■ About this task ■
Beginning with the line that holds "(** What the" in the data below, give again every line through the one that holds "new_failure a b c d e f g h i j k = Ok x →", exactly as written.

[Items from a data source]
———

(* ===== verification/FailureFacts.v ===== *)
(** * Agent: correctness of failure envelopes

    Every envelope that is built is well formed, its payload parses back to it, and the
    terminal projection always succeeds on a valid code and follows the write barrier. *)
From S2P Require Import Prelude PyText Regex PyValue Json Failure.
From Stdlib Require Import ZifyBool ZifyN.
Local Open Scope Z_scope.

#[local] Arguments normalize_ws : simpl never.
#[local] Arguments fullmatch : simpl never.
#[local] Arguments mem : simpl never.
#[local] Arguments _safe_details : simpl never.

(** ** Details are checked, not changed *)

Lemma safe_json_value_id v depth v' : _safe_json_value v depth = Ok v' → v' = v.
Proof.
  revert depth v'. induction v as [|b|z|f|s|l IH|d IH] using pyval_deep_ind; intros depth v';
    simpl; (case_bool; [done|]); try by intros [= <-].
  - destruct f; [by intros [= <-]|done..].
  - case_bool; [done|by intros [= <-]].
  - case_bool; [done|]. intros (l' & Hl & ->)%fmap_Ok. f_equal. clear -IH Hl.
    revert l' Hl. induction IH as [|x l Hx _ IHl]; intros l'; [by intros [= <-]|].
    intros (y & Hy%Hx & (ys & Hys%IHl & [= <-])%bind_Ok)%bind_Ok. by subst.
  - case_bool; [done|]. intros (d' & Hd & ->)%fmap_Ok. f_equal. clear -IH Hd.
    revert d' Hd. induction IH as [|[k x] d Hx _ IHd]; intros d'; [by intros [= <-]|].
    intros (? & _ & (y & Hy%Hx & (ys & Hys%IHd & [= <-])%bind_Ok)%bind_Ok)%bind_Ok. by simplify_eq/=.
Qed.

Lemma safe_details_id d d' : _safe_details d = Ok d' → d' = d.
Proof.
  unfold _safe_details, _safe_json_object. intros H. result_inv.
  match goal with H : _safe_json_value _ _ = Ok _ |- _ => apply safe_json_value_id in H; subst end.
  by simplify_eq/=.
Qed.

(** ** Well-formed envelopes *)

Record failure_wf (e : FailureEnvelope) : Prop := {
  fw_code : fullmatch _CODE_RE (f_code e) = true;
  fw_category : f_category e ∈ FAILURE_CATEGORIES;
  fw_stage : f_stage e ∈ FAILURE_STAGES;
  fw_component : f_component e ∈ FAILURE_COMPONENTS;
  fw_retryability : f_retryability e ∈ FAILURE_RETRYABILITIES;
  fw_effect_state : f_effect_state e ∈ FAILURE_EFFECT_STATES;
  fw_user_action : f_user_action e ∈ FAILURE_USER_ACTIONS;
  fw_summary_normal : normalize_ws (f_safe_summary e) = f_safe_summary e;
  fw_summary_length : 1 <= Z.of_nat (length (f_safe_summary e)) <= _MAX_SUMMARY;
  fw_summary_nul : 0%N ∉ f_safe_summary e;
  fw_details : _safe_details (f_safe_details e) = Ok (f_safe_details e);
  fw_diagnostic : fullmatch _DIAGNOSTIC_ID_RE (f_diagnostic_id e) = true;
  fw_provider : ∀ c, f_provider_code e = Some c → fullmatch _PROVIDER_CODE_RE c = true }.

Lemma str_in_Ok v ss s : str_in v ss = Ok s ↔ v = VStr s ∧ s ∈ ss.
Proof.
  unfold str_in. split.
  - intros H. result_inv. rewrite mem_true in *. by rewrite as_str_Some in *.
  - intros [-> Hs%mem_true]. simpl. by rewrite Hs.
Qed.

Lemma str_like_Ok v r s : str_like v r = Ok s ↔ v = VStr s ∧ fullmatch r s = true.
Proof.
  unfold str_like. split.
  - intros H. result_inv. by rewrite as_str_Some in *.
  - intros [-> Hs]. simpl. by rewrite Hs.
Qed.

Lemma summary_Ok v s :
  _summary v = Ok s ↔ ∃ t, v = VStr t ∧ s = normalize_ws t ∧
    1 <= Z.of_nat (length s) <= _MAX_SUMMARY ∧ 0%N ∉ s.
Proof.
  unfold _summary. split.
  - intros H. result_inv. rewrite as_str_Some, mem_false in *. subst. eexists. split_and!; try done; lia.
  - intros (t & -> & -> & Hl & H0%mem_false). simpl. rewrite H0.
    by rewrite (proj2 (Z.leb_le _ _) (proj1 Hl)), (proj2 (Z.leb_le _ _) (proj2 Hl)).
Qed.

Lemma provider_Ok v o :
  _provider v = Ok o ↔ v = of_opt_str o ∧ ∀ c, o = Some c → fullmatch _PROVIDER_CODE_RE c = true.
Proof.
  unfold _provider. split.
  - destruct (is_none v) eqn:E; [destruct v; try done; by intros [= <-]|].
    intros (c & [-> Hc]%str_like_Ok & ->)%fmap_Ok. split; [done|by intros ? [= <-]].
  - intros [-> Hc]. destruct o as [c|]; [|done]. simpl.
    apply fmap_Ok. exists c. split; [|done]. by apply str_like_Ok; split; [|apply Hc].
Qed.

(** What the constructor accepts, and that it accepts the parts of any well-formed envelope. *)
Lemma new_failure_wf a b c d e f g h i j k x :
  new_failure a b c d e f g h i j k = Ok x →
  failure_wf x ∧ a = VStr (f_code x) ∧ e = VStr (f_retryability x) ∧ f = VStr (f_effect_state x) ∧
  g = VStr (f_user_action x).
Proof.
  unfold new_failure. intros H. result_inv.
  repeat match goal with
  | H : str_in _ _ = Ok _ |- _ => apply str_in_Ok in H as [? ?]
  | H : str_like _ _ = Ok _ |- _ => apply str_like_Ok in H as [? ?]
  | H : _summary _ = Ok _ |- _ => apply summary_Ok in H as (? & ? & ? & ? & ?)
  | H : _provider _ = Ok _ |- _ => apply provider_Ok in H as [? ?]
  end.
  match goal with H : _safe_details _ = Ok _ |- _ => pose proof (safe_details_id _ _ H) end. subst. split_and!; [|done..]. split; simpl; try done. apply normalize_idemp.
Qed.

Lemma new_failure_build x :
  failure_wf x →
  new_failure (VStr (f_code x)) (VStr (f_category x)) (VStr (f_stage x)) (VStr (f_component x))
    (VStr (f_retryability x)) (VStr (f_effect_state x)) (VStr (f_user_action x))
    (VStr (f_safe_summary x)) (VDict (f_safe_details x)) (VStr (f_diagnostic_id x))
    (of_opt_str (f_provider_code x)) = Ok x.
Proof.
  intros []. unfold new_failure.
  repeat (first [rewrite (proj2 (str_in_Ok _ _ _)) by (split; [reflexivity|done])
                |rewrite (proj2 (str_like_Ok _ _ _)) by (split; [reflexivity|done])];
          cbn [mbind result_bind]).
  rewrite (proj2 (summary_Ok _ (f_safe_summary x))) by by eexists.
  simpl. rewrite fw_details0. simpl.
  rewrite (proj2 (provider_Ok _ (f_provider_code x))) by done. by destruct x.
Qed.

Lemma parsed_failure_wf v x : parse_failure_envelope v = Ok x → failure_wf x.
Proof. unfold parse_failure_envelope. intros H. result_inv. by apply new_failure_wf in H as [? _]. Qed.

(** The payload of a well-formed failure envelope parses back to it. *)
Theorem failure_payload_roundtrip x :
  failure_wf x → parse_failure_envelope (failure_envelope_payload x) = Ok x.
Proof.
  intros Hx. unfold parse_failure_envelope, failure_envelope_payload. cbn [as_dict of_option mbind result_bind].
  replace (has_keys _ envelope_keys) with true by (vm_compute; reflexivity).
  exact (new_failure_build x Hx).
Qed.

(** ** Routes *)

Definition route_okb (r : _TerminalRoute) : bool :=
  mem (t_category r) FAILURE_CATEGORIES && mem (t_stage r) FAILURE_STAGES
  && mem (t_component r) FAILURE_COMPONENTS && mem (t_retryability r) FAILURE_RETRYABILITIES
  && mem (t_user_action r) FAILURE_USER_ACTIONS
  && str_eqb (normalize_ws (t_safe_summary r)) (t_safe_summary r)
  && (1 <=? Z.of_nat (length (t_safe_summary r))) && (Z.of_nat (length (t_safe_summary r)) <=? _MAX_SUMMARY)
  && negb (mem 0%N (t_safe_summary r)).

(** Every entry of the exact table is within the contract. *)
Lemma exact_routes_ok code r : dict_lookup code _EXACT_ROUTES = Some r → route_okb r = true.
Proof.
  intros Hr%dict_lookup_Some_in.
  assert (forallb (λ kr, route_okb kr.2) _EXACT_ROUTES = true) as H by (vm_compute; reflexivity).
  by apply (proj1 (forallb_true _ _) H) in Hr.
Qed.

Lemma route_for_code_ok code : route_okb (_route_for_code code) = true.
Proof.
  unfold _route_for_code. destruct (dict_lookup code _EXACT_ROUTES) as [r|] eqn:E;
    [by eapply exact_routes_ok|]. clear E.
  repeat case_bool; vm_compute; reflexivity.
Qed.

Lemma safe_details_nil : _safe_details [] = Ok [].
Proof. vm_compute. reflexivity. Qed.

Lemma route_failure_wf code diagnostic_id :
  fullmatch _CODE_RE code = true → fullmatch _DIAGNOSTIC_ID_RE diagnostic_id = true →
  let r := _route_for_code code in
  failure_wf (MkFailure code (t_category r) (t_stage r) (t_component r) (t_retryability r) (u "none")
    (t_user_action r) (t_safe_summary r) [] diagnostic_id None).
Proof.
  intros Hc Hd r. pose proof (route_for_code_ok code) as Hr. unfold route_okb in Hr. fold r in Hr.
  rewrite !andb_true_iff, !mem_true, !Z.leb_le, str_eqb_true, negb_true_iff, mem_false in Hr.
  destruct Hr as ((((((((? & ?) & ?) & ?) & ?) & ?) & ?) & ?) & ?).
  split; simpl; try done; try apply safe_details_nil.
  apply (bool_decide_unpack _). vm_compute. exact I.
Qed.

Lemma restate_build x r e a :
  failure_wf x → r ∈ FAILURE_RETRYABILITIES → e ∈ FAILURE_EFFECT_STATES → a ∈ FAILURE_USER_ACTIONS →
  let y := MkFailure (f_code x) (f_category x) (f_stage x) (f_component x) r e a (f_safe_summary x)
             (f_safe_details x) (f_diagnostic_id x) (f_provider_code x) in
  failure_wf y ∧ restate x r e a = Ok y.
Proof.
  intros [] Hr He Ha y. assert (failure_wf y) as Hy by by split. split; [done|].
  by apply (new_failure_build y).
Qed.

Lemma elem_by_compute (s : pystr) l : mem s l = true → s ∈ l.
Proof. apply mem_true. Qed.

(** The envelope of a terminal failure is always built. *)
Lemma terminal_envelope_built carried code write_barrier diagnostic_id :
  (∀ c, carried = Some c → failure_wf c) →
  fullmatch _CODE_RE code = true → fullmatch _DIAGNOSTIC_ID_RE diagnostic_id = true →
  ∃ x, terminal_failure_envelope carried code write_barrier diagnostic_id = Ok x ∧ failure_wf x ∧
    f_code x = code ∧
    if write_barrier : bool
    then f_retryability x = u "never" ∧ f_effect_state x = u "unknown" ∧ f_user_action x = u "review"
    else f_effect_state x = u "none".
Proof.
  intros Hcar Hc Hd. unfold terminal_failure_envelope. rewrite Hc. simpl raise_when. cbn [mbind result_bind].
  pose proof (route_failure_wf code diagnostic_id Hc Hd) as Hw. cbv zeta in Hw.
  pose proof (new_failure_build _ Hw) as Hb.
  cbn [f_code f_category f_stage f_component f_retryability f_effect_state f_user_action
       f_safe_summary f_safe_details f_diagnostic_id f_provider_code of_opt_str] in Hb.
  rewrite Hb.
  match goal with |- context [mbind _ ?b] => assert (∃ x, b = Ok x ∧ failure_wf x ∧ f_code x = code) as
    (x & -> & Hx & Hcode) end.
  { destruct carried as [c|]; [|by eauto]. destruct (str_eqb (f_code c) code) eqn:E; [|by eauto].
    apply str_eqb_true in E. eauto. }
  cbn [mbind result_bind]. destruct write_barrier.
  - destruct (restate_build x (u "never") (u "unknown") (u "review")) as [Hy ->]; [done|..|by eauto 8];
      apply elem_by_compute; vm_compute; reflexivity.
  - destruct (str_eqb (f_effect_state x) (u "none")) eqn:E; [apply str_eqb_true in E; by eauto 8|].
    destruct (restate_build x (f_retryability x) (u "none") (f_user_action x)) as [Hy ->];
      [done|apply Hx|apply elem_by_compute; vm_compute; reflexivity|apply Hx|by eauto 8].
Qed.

———

■ Task solution ■
(** What the constructor accepts, and that it accepts the parts of any well-formed envelope. *)
Lemma new_failure_wf a b c d e f g h i j k x :
  new_failure a b c d e f g h i j k = Ok x →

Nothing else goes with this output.